Man fährt von Lavalletta am besten bis Marfa dem äussersten Nordwestpunkte von Malta. Auf dem Wege dahin passirt man Musta, ein kleiner Ort von einigen Hundert Einwohnern, die sich aber eine so prächtige und grossartige Kirche erst vor wenigen Jahren erbaut haben, dass jede Hauptstadt in Europa stolz darauf sein könnte; die grosse Kuppel, das Ganze ist ein Kuppelbau, ist sicher nicht viel kleiner, als die der St. Paulskirche, und ganz aus Steinen aufgewölbt.

In Marfa angekommen, welches 14 engl. Meilen von Lavalletta entfernt ist, fand es sich, dass kein einziges Boot zum Ueberfahren vorhanden war; ein alter dort stationirter Soldat wusste aber bald Rath; er machte ein recht qualmendes Feuer und auf dies Signal hin sahen wir von dem gegenüber liegenden Orte auf Gozzo, Mai-Djiar (Miggiar wie die Engländer schreiben) bald ein Schiffchen absegeln, welches mit günstigem Winde schon nach einer halben Stunde in Marfa war. Zurück nach Mai-Djiar ging es freilich nicht so schnell, da wir Anfangs den Wind nur halb benutzen und bei Comino und Cominetto angekommen, nur noch durch Rudern weiter kommen konnten; indess waren wir auch nach anderthalb Stunden in Gozzo und eine kleine Stunde später im Hauptorte Rabatte, nicht mit dem Rabatto bei der Stadt città vecchia zu verwechseln, im Hotel Calypso einquartirt.

Dies Hotel entsprach ganz den Erinnerungen an den Namen Calypso, für einen so kleinen Ort wie Rabatto war es ein kleiner Zauberort und wir konnten, es war schon Nacht geworden wie wir ankamen, es hier recht gut bis zum andern Morgen aushalten.

Mit Tagesanbruch machten wir uns dann auf den Weg um die grösste Sehenswürdigkeit der Malteser-Inseln, die Riesenthürme zu besuchen. Und in der That, man fand sich keineswegs getäuscht. Aus Riesenquadern aufgeführt, befindet man sieh vor zwei runden Tempeln, fast wie eine Brille jeder gestaltet, doch so, dass je vor der grossen Brille noch je zwei kleinere sich befinden. Die Aehnlichkeit dieser Bauten mit der von Hedj-Kim und Mnaidra ist unverkennbar. Auch hier scheinen die Wandungen inwendig mit Sternen überdeckt gewesen zu sein und mehrere spiralförmige Zeichen sieht man noch heute. Einige Figuren, durch Ausgrabungen gewonnen, befinden sich in Lavalletta, in einer hat man eine Isis erkennen wollen. Didot hat eine genaue Beschreibung des Thurmes der Riesen gegeben.
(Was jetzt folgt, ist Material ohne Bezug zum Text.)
Lemma has_event_mask m ev :
  let k := Z.land m (Z.lor (Z.lor (to_epoll_events ev) EpollErr) EpollHup) in
  has (from_epoll_events k) EvRead = has m EpollIn && has ev EvRead
  /\ has (from_epoll_events k) EvWrite = has m EpollOut && has ev EvWrite
  /\ has (from_epoll_events k) EvError = has m EpollErr || has m EpollHup.
Proof.
  intros k. destruct (from_epoll_bits k) as (-> & -> & ->).
  destruct (to_epoll_bits ev) as (Hi & Ho & He & Hh). unfold k.
  rewrite (has_land m _ 0), (has_land m _ 2), (has_land m _ 3), (has_land m _ 4) by lia.
  rewrite !(has_lor_l _ _ 0), !(has_lor_l _ _ 2), !(has_lor_l _ _ 3), !(has_lor_l _ _ 4) by lia.
  change (2 ^ 0) with EpollIn. change (2 ^ 2) with EpollOut.
  change (2 ^ 3) with EpollErr. change (2 ^ 4) with EpollHup.
  rewrite Hi, Ho, He, Hh. cbn. rewrite !orb_true_r, !andb_true_r, !orb_false_r. done.
Qed.

Lemma has_if m (b : bool) c : has m (if b then c else 0) = has m c && b.
Proof. destruct b; [by rewrite andb_true_r|]. unfold has. by rewrite Z.land_0_r, andb_false_r. Qed.

(** The mask that is left of an event, unless it is empty. *)
Lemma has_wanted m ev : has m EvET = false ->
  has m (Z.lor (Z.lor (to_epoll_events ev) EpollErr) EpollHup)
  = has m EpollErr || has m EpollHup || (has m EpollIn && has ev EvRead)
    || (has m EpollOut && has ev EvWrite).
Proof.
  intros Het.
  replace (Z.lor (Z.lor (to_epoll_events ev) EpollErr) EpollHup)
    with (Z.lor (if has ev EvRead then EpollIn else 0) (Z.lor (if has ev EvWrite then EpollOut else 0)
      (Z.lor EpollErr (Z.lor EpollHup (if has ev EvET then EvET else 0))))).
  - rewrite !has_lor_r, !has_if, Het.
    destruct (has m EpollIn), (has m EpollOut), (has m EpollErr), (has m EpollHup),
      (has ev EvRead), (has ev EvWrite); reflexivity.
  - unfold to_epoll_events.
    destruct (has ev EvRead), (has ev EvWrite), (has ev EvError), (has ev EvET); reflexivity.
Qed.


Definition sample_poller : Epoll :=
  poller (run_ops [New 0 9; AddSlot 0 (ev_add EvRead EvWrite) (Some 7); Del 0 EvWrite]
    (mkWorld (make_epoll 3 4 16) ∅)).
Lemma length_digits n k : 0 <= n -> 1 <= k -> k = 1 \/ 10 ^ (k - 1) <= n -> n < 10 ^ k ->
  Z.of_nat (length (digits n)) = k.
Proof.
  intros Hn Hk Hlo Hhi. destruct (digits_spec n Hn) as (_ & _ & Hne & Hlt & Hge).
  set (l := Z.of_nat (length (digits n))) in *.
  assert (1 <= l) by (unfold l; destruct (digits n); [done | cbn [length]; lia]).
  assert (forall a b, 1 <= a -> a < b -> b = 1 \/ 10 ^ (b - 1) <= n -> n < 10 ^ a -> False) as Hno.
  { intros a b Ha Hab [-> | Hb] Hx; [lia|].
    assert (10 ^ a <= 10 ^ (b - 1)) by (apply Z.pow_le_mono_r; lia). lia. }
  assert (l = 1 \/ 10 ^ (l - 1) <= n) by (destruct Hge; [left; unfold l; lia | by right]).
  destruct (Z.lt_trichotomy l k) as [? | [? | ?]]; [|done|].
  - exfalso. by apply (Hno l k).
  - exfalso. by apply (Hno k l).
Qed.

(** The comparison tree of [dec_digits] gives the number of characters that
    printing the number in base ten takes, for every non-negative 64 bit integer. *)
Theorem dec_digits_correct (i : Z) :
  0 <= i <= int64_max -> dec_digits i = Z.of_nat (length (to_string i)).
Proof.
  intros Hi. unfold int64_max in Hi. change (2 ^ 63 - 1) with 9223372036854775807 in Hi.
  unfold to_string. destruct (Z.ltb_spec i 0); [lia|]. symmetry.
  unfold dec_digits.
  repeat match goal with |- context [i <? ?k] => destruct (Z.ltb_spec i k) end;
    apply length_digits; try lia; try (left; reflexivity); try (right; cbn; lia); cbn; lia.
Qed.
(* ===== verification/Tokeniser.v ===== *)
(** * Tokens and lines

    Models [toolbox/util/Tokeniser.hpp]: the tokeniser, [parse_line] and [split].
    The iterators of the buffer are positions in it. *)
From S2P Require Import Prelude Text.
#[local] Open Scope nat_scope.

Record Tokeniser := mkTokeniser { buf_ : str; delims_ : str; i_ : nat; j_ : nat }.

(** [std::find_first_of] from a position: the first delimiter, or the end. *)
Definition find_from (buf delims : str) (i : nat) : nat :=
  match list_find (fun c => c ∈ delims) (drop i buf) with
  | Some (k, _) => i + k
  | None => length buf
  end.

Definition reset (buf delims : str) : Tokeniser := mkTokeniser buf delims 0 (find_from buf delims 0).
Definition consumed (t : Tokeniser) : nat := i_ t.
Definition empty (t : Tokeniser) : bool := i_ t =? length (buf_ t).
Definition has_delim (t : Tokeniser) : bool := negb (j_ t =? length (buf_ t)).
Definition top (t : Tokeniser) : str := take (j_ t - i_ t) (drop (i_ t) (buf_ t)).
Definition pop (t : Tokeniser) : Tokeniser :=
  if negb (j_ t =? length (buf_ t))
  then mkTokeniser (buf_ t) (delims_ t) (j_ t + 1) (find_from (buf_ t) (delims_ t) (j_ t + 1))
  else mkTokeniser (buf_ t) (delims_ t) (j_ t) (j_ t).
Definition next (t : Tokeniser) : str * Tokeniser := (top t, pop t).

(** [while (!toks.empty()) toks.next()]. *)
Fixpoint tokens (fuel : nat) (t : Tokeniser) (acc : list str) : option (list str * Tokeniser) :=
  if empty t then Some (acc, t)
  else match fuel with
       | O => None
       | S fuel => let '(tok, t) := next t in tokens fuel t (acc ++ [tok])
       end.

(** [parse_line]: the lines passed to the function, and the bytes consumed. *)
Fixpoint parse_loop (fuel : nat) (lines : Tokeniser) (calls : list str) : option (list str * nat) :=
  if has_delim lines then
    match fuel with
    | O => None
    | S fuel => parse_loop fuel (pop lines) (calls ++ [top lines])
    end
  else Some (calls, consumed lines).
Definition newline : ascii := "010".
Definition parse_line (fuel : nat) (buf : str) : option (list str * nat) :=
  parse_loop fuel (reset buf [newline]) [].

(** [split]: the columns of a row of fixed width. *)
Fixpoint split_cols (toks : Tokeniser) (row : list str) : list str :=
  match row with
  | [] => []
  | col :: row => if empty toks then col :: row else top toks :: split_cols (pop toks) row
  end.
Definition split (line delims : str) (row : list str) : list str := split_cols (reset line delims) row.

(** ** What the tokens are *)

(** The text before the first delimiter, and the rest from the delimiter. *)
Fixpoint field (delims s : str) : str * str :=
  match s with
  | [] => ([], [])
  | c :: s => if decide (c ∈ delims) then ([], c :: s) else let '(f, r) := field delims s in (c :: f, r)
  end.

Lemma field_spec delims s : let '(f, r) := field delims s in
  s = f ++ r /\ Forall (fun c => c ∉ delims) f
  /\ find_from s delims 0 = length f
  /\ (r = [] \/ exists d r', r = d :: r' /\ d ∈ delims).
Proof.
  unfold find_from. rewrite drop_0. induction s as [|c s IH]; cbn [field]; [split_and!; try done; by left|].
  cbn [list_find]. destruct (decide (c ∈ delims)) as [Hc | Hc].
  - split_and!; try done. right. eauto.
  - destruct (field delims s) as [f r]. destruct IH as (-> & Hf & Hl & Hr).
    split_and!; [done | by constructor | | done].
    destruct (list_find (fun c => c ∈ delims) (f ++ r)) as [[k d]|]; cbn in *; lia.
Qed.

(** A tokeniser at the start of the rest [s] of its buffer. *)
Definition at_rest (t : Tokeniser) (s : str) : Prop :=
  drop (i_ t) (buf_ t) = s /\ i_ t <= length (buf_ t) /\ j_ t = find_from (buf_ t) (delims_ t) (i_ t).

Lemma reset_at_rest buf delims : at_rest (reset buf delims) buf.
Proof. split; [by rewrite drop_0|]. split; [cbn; lia | done]. Qed.

Lemma find_from_drop buf delims i : i <= length buf ->
  find_from buf delims i = i + find_from (drop i buf) delims 0.
Proof.
  intros Hi. unfold find_from. rewrite drop_0. destruct (list_find _ (drop i buf)) as [[k d]|]; [done|].
  rewrite length_drop. lia.
Qed.

Lemma at_rest_empty t s : at_rest t s -> empty t = bool_decide (s = []).
Proof.
  intros (Hd & Hi & _). unfold empty. subst s.
  pose proof (length_drop (buf_ t) (i_ t)).
  destruct (Nat.eqb_spec (i_ t) (length (buf_ t))); case_bool_decide as Hs; try done.
  - exfalso. apply Hs. apply drop_ge. lia.
  - rewrite Hs in H. cbn in H. lia.
Qed.

(** At the rest [f ++ r] of a buffer, where [f] is the next field. *)
Lemma at_rest_step t s : at_rest t s -> let '(f, r) := field (delims_ t) s in
  top t = f /\ has_delim t = (if decide (r = []) then false else true)
  /\ at_rest (pop t) (tail r) /\ delims_ (pop t) = delims_ t
  /\ buf_ (pop t) = buf_ t.
Proof.
  intros (Hd & Hi & Hj). pose proof (field_spec (delims_ t) s) as Hf.
  destruct (field (delims_ t) s) as [f r]. destruct Hf as (Hs & Hf & Hl & Hr).
  rewrite find_from_drop, Hd, Hl in Hj by done.
  assert (length (buf_ t) = i_ t + length f + length r) as Hlen.
  { pose proof (length_drop (buf_ t) (i_ t)) as H. rewrite Hd, Hs, length_app in H. lia. }
  unfold top, has_delim, pop. rewrite Hj, Hd.
  split; [replace (i_ t + length f - i_ t) with (length f) by lia; by rewrite Hs, take_app_length|].
  destruct Hr as [-> | (d & r' & -> & Hdel)]; cbn [length tail] in *.
  - rewrite decide_True by done. rewrite (proj2 (Nat.eqb_eq _ _)) by lia. split; [done|].
    split; [|done]. split; [cbn; rewrite drop_ge by lia; done|]. cbn. split; [lia|].
    unfold find_from. rewrite drop_ge by lia. cbn. lia.
  - rewrite decide_False by done. rewrite (proj2 (Nat.eqb_neq _ _)) by lia. cbn [negb]. split; [done|].
    split; [|done]. split; [|cbn; split; [lia | done]]. cbn.
    replace (i_ t + length f + 1) with (i_ t + (length f + 1)) by lia.
    rewrite <- drop_drop, Hd, Hs, drop_app_ge by lia. replace (length f + 1 - length f) with 1 by lia. done.
Qed.

(** The fields of a string that end at a delimiter, with it, and what follows them. *)
Definition join (fs : list (str * ascii)) : str := mjoin ((fun '(f, d) => f ++ [d]) <$> fs).
Definition fields_of (delims s : str) (fs : list (str * ascii)) (last : str) : Prop :=
  s = join fs ++ last
  /\ Forall (fun '(f, d) => Forall (fun c => c ∉ delims) f /\ d ∈ delims) fs
  /\ Forall (fun c => c ∉ delims) last.

Lemma fields_of_step delims s fs last : let '(f, r) := field delims s in
  match r with
  | [] => fields_of delims s [] f
  | d :: r => fields_of delims r fs last -> fields_of delims s ((f, d) :: fs) last
  end.
Proof.
  pose proof (field_spec delims s) as Hf. destruct (field delims s) as [f r].
  destruct Hf as (Hs & Hf & _ & Hr). destruct Hr as [-> | (d & r' & -> & Hd)].
  - rewrite app_nil_r in Hs. split; [done|]. by split.
  - intros (Hr & Hfs & Hl). split; [|split; [by constructor|done]].
    unfold join. cbn. rewrite Hs, Hr. unfold join. by rewrite <- !app_assoc.
Qed.

Lemma field_length delims s : let '(f, r) := field delims s in length (tail r) < length s \/ s = [].
Proof.
  pose proof (field_spec delims s) as Hf. destruct (field delims s) as [f r].
  destruct Hf as (-> & _ & _ & [-> | (d & r' & -> & _)]); rewrite length_app; cbn.
  - destruct f; [by right | left; cbn; lia].
  - left. lia.
Qed.

Lemma tokens_fields fuel t s acc :
  at_rest t s -> length s <= fuel ->
  exists fs last t', fields_of (delims_ t) s fs last
    /\ tokens fuel t acc = Some (acc ++ fs.*1 ++ (if decide (last = []) then [] else [last]), t')
    /\ consumed t' = length (buf_ t).
Proof.
  revert t s acc. induction fuel as [|fuel IH]; intros t s acc Hs Hf.
  - destruct s; [|cbn in Hf; lia]. exists [], [], t. split; [done|]. cbn.
    rewrite (at_rest_empty t [] Hs). cbn. rewrite app_nil_r. split; [done|].
    destruct Hs as (Hd & Hi & _). pose proof (length_drop (buf_ t) (i_ t)) as H. rewrite Hd in H. cbn in H.
    unfold consumed. lia.
  - cbn [tokens]. rewrite (at_rest_empty t s Hs). case_bool_decide as He.
    + subst s. exists [], [], t. split; [done|]. cbn. rewrite app_nil_r. split; [done|].
      destruct Hs as (Hd & Hi & _). pose proof (length_drop (buf_ t) (i_ t)) as H. rewrite Hd in H. cbn in H.
      unfold consumed. lia.
    + pose proof (at_rest_step t s Hs) as Hstep.
      pose proof (fun fs last => fields_of_step (delims_ t) s fs last) as Hfo.
      pose proof (field_length (delims_ t) s) as Hfl.
      destruct (field (delims_ t) s) as [f r]. destruct Hstep as (Htop & _ & Hrest & Hdel & Hbuf).
      destruct Hfl as [Hfl | Hfl]; [|done]. unfold next. rewrite Htop.
      destruct (IH (pop t) (tail r) (acc ++ [f]) Hrest ltac:(lia)) as (fs & last & t' & Hfs & Heq & Hc).
      rewrite Hdel in Hfs. rewrite Hbuf in Hc. destruct r as [|d r]; cbn [tail] in *.
      * destruct Hfs as (Hnil & _ & _). assert (fs = [] /\ last = []) as [-> ->].
        { symmetry in Hnil. apply app_nil in Hnil as [Hj ->].
          destruct fs as [|[l d] fs]; [done|]. by destruct l. }
        exists [], f, t'. split; [by apply (Hfo [] [])|]. split; [|done]. rewrite Heq. cbn.
        rewrite (decide_True (P := [] = [])), (decide_False (P := f = [])), app_nil_r; [done | | done].
        intros ->. destruct (Hfo [] []) as (Hs0 & _). by cbn in Hs0.
      * exists ((f, d) :: fs), last, t'. split; [by apply Hfo|]. split; [|done].
        rewrite Heq. cbn. by rewrite <- app_assoc.
Qed.

Lemma tokens_fuel fuel fuel' t acc r :
  tokens fuel t acc = Some r -> fuel <= fuel' -> tokens fuel' t acc = Some r.
Proof.
  revert fuel' t acc. induction fuel as [|fuel IH]; intros fuel' t acc Ht Hf.
  - cbn in Ht. destruct fuel'; cbn; by destruct (empty t).
  - destruct fuel' as [|fuel']; [lia|]. cbn [tokens] in *. destruct (empty t); [done|].
    destruct (next t). apply IH; [done | lia].
Qed.

(** Taking tokens until the tokeniser is empty terminates, consumes the whole
    buffer, and gives its fields in order: the buffer is the fields, none of which
    contains a delimiter, each followed by its delimiter, and a last field.  Empty
    fields are kept, but an empty last field is not a token. *)
Theorem tokens_are_fields (buf delims : str) :
  exists fs last t',
    buf = join fs ++ last
    /\ Forall (fun '(f, d) => Forall (fun c => c ∉ delims) f /\ d ∈ delims) fs
    /\ Forall (fun c => c ∉ delims) last
    /\ (forall fuel, length buf <= fuel -> tokens fuel (reset buf delims) [] =
        Some (fs.*1 ++ (if decide (last = []) then [] else [last]), t'))
    /\ consumed t' = length buf.
Proof.
  destruct (tokens_fields (length buf) (reset buf delims) buf [] (reset_at_rest buf delims))
    as (fs & last & t' & (Hj & Hf & Hl) & Htok & Hc); [lia|].
  exists fs, last, t'. split_and!; try done. intros fuel Hfuel.
  by apply (tokens_fuel (length buf)).
Qed.
(* ===== verification/StringBuf.v ===== *)
(** * String buffers with a fixed bound

    Models [toolbox/util/StringBuf.hpp]: a buffer holds at most [MaxN] characters,
    and what does not fit is cut off; the comparisons with [compare] of
    [toolbox/util/Compare.hpp]. *)
From S2P Require Import Prelude Text.
#[local] Open Scope Z_scope.

(** The characters in use; the bytes behind them are unspecified. *)
Record StringBuf := mkBuf { data : str }.

Definition size (b : StringBuf) : nat := length (data b).
Definition is_empty (b : StringBuf) : bool := (size b =? 0)%nat.
Definition clear (b : StringBuf) : StringBuf := mkBuf [].

Section ops.
Variable MaxN : nat.

Definition assign (b : StringBuf) (r : str) : StringBuf :=
  let len := Nat.min (length r) MaxN in
  if (0 <? len)%nat then mkBuf (take len r) else mkBuf [].

Definition append (b : StringBuf) (r : str) : StringBuf :=
  let rlen := Nat.min (length r) (MaxN - size b) in
  if (0 <? rlen)%nat then mkBuf (data b ++ take rlen r) else b.
End ops.

(** [memcmp] of the first [n] bytes: the difference of the first that differ. *)
Fixpoint memcmp (n : nat) (a b : str) : Z :=
  match n, a, b with
  | S n, c :: a, d :: b => if code c =? code d then memcmp n a b else code c - code d
  | _, _, _ => 0
  end.

(** [toolbox::compare]. *)
Definition compare3 (a b : Z) : Z := if a <? b then -1 else if b <? a then 1 else 0.

Definition compare (b : StringBuf) (r : str) : Z :=
  let result := memcmp (Nat.min (size b) (length r)) (data b) r in
  if result =? 0 then compare3 (Z.of_nat (size b)) (Z.of_nat (length r)) else result.

(** The operators with a string on the right, and on the left. *)
Definition eq_r b r := compare b r =? 0.
Definition ne_r b r := negb (compare b r =? 0).
Definition lt_r b r := compare b r <? 0.
Definition le_r b r := compare b r <=? 0.
Definition gt_r b r := compare b r >? 0.
Definition ge_r b r := compare b r >=? 0.
Definition eq_l l b := 0 =? compare b l.
Definition ne_l l b := negb (0 =? compare b l).
Definition lt_l l b := 0 <? compare b l.
Definition le_l l b := 0 <=? compare b l.
Definition gt_l l b := 0 >? compare b l.
Definition ge_l l b := 0 >=? compare b l.

(** ** Contents *)

(** A buffer never holds more than its bound, and after any assignments and
    appends its contents are the text assigned last and appended since, cut off at
    the bound. *)
Theorem contents_truncated (MaxN : nat) (r : str) (rs : list str) (b0 : StringBuf) :
  let b := foldl (append MaxN) (assign MaxN b0 r) rs in
  data b = take MaxN (r ++ mjoin rs) /\ (size b <= MaxN)%nat.
Proof.
  cbv zeta. assert (data (assign MaxN b0 r) = take MaxN r) as H0.
  { unfold assign. destruct (Nat.ltb_spec 0 (Nat.min (length r) MaxN)); cbn.
    - destruct (Nat.le_ge_cases (length r) MaxN) as [Hle | Hle];
        [by rewrite (take_ge r MaxN), take_ge by (cbn; lia)|].
      by rewrite Nat.min_r by lia.
    - destruct r; [by rewrite take_nil|]. by (destruct MaxN; [|cbn in *; lia]). }
  assert (forall rs b s, data b = take MaxN s ->
    data (foldl (append MaxN) b rs) = take MaxN (s ++ mjoin rs)) as Hgen.
  { clear. intros rs. induction rs as [|r rs IH]; intros b s Hb; cbn; [by rewrite app_nil_r|].
    rewrite app_assoc. apply IH. unfold append, size. rewrite Hb, length_take.
    destruct (Nat.le_ge_cases MaxN (length s)).
    - replace (Nat.min MaxN (length s)) with MaxN by lia.
      replace (MaxN - MaxN)%nat with 0%nat by lia. rewrite Nat.min_0_r. cbn.
      rewrite Hb, take_app_le by lia. done.
    - replace (Nat.min MaxN (length s)) with (length s) by lia.
      rewrite take_ge by lia. rewrite take_app_ge by lia.
      destruct (Nat.ltb_spec 0 (Nat.min (length r) (MaxN - length s))); cbn.
      + f_equal. destruct (Nat.le_ge_cases (length r) (MaxN - length s)).
        * by rewrite (take_ge r (MaxN - length s)), take_ge by lia.
        * by rewrite Nat.min_r by lia.
      + rewrite Hb, take_ge by lia. destruct r as [|c r]; [by rewrite take_nil, app_nil_r|].
        destruct (MaxN - length s)%nat; [by rewrite app_nil_r | cbn in *; lia]. }
  rewrite (Hgen rs _ r H0). split; [done|]. unfold size. rewrite (Hgen rs _ r H0), length_take. lia.
Qed.

(** ** Order *)

(** The order of strings as sequences of unsigned bytes. *)
Fixpoint str_lt (a b : str) : bool :=
  match a, b with
  | _, [] => false
  | [], _ :: _ => true
  | c :: a, d :: b => (code c <? code d) || ((code c =? code d) && str_lt a b)
  end.

Lemma compare_cons c d a b : 
  compare (mkBuf (c :: a)) (d :: b) = if code c =? code d then compare (mkBuf a) b else code c - code d.
Proof.
  unfold compare, size. cbn [data length Nat.min memcmp].
  destruct (Z.eqb_spec (code c) (code d)) as [E | E].
  - destruct (memcmp _ a b =? 0); [|done]. unfold compare3.
    rewrite !Nat2Z.inj_succ. repeat case_match; zbool; (done || lia).
  - destruct (Z.eqb_spec (code c - code d) 0); [lia | done].
Qed.

Lemma compare_sign a b :
  (compare (mkBuf a) b < 0 <-> str_lt a b = true)
  /\ (compare (mkBuf a) b = 0 <-> a = b)
  /\ (0 < compare (mkBuf a) b <-> str_lt b a = true).
Proof.
  revert b. induction a as [|c a IH]; intros [|d b].
  - cbn. split_and!; split; (done || lia).
  - unfold compare, size, compare3. cbn. split_and!; split; (done || lia).
  - unfold compare, size, compare3. cbn [data length memcmp Nat.min str_lt].
    change (0 =? 0) with true. cbn match.
    destruct (Z.ltb_spec (Z.of_nat (S (length a))) (Z.of_nat 0)); [lia|].
    destruct (Z.ltb_spec (Z.of_nat 0) (Z.of_nat (S (length a)))); [|lia].
    split_and!; split; (done || lia).
  - rewrite compare_cons. cbn [str_lt]. destruct (IH b) as (H1 & H2 & H3).
    destruct (Z.eqb_spec (code c) (code d)) as [E | E].
    + rewrite E, Z.ltb_irrefl, Z.eqb_refl. cbn [orb andb]. apply code_inj in E as ->.
      split; [done|]. split; [|done]. rewrite H2. split; [by intros -> | by intros [= ->]].
    + rewrite (proj2 (Z.eqb_neq (code d) (code c))) by lia. cbn [andb]. rewrite !orb_false_r, !Z.ltb_lt.
      split; [lia|]. split; [|lia]. split; [lia | intros [= -> _]; done].
Qed.

(** The comparison operators of a buffer, with a string on either side, are the
    order of the contents as sequences of unsigned bytes, a prefix being smaller,
    and equality of the contents; the order is total. *)
Theorem operators_are_lexicographic (b : StringBuf) (s : str) :
  eq_r b s = bool_decide (data b = s) /\ ne_r b s = negb (bool_decide (data b = s))
  /\ lt_r b s = str_lt (data b) s /\ gt_r b s = str_lt s (data b)
  /\ le_r b s = negb (str_lt s (data b)) /\ ge_r b s = negb (str_lt (data b) s)
  /\ eq_l s b = bool_decide (data b = s) /\ ne_l s b = negb (bool_decide (data b = s))
  /\ lt_l s b = str_lt s (data b) /\ gt_l s b = str_lt (data b) s
  /\ le_l s b = negb (str_lt (data b) s) /\ ge_l s b = negb (str_lt s (data b))
  /\ (str_lt (data b) s = true \/ data b = s \/ str_lt s (data b) = true).
Proof.
  destruct b as [a]. cbn [data]. destruct (compare_sign a s) as (Hlt & Heq & Hgt).
  unfold eq_r, ne_r, lt_r, gt_r, le_r, ge_r, eq_l, ne_l, lt_l, gt_l, le_l, ge_l.
  rewrite !Z.gtb_ltb, !Z.geb_leb, (Z.eqb_sym 0).
  set (k := compare (mkBuf a) s) in *.
  assert ((k =? 0) = bool_decide (a = s)) as E0.
  { case_bool_decide as H; [apply Z.eqb_eq; tauto | apply Z.eqb_neq; tauto]. }
  assert ((k <? 0) = str_lt a s) as E1
    by (apply eq_true_iff_eq; by rewrite Z.ltb_lt, Hlt).
  assert ((0 <? k) = str_lt s a) as E2
    by (apply eq_true_iff_eq; by rewrite Z.ltb_lt, Hgt).
  rewrite E0, E1, E2, !(Z.leb_antisym), E1, E2. split_and!; try done.
  destruct (Z.lt_trichotomy k 0) as [H | [H | H]]; [left | right; left | right; right]; tauto.
Qed.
Wir waren kaum mit der Besichtigung dieser merkwürdigen Denkmäler der Phönizier fertig, als ein Wagen vorfuhr und der Commandant von Gozzo, ein junger englischer Offizier, dem ich Abends zuvor ein Empfehlungsschreiben geschickt hatte, ausstieg um mich abzuholen. Erst jedoch forderte er mich auf die Calypso-Grotte zu besehen, welche auf dem nördlichen Theile von Gozzo sich befindet. Wir gingen auch hin, aber nichts ist unwahrscheinlicher, als dass hier Odysseus sich in den Armen Calypsos befunden haben soll. Das Hereinklettern in diese Höhle durch unzählige davorliegende Felsblöcke lebensgefährlich gemacht, nahm fast eine Viertelstunde in Anspruch, und als wir endlich darin waren, standen wir, obgleich mit Licht versehen, von jedem weiteren Versuche ab in das Labyrinth von halbverschütteten Gängen einzudringen.

Unser Weg führte uns nun zu Wagen rasch nach dem kleinen Fort Chambray, welches die Rhede von Mai-Djaro beherrscht und nachdem wir mit unserm liebenswürdigen Commandanten noch gefrühstückt hatten, setzte uns die Barke diesmal mit günstigem Winde in einer halben Stunde nach Malta über.

Im Hafen von St. Paul fanden wir einen Wagen, so dass wir noch selbigen Tages, wenn auch etwas spät Lavalletta erreichen konnten und gerade an dem Tage konnten wir das seltene Schauspiel gemessen den Aetna in seiner feurigsten Thätigkeit zu sehen: seit 130 Jahren hatten die Malteser ihrer Aussage nach kein solches Schauspiel erlebt.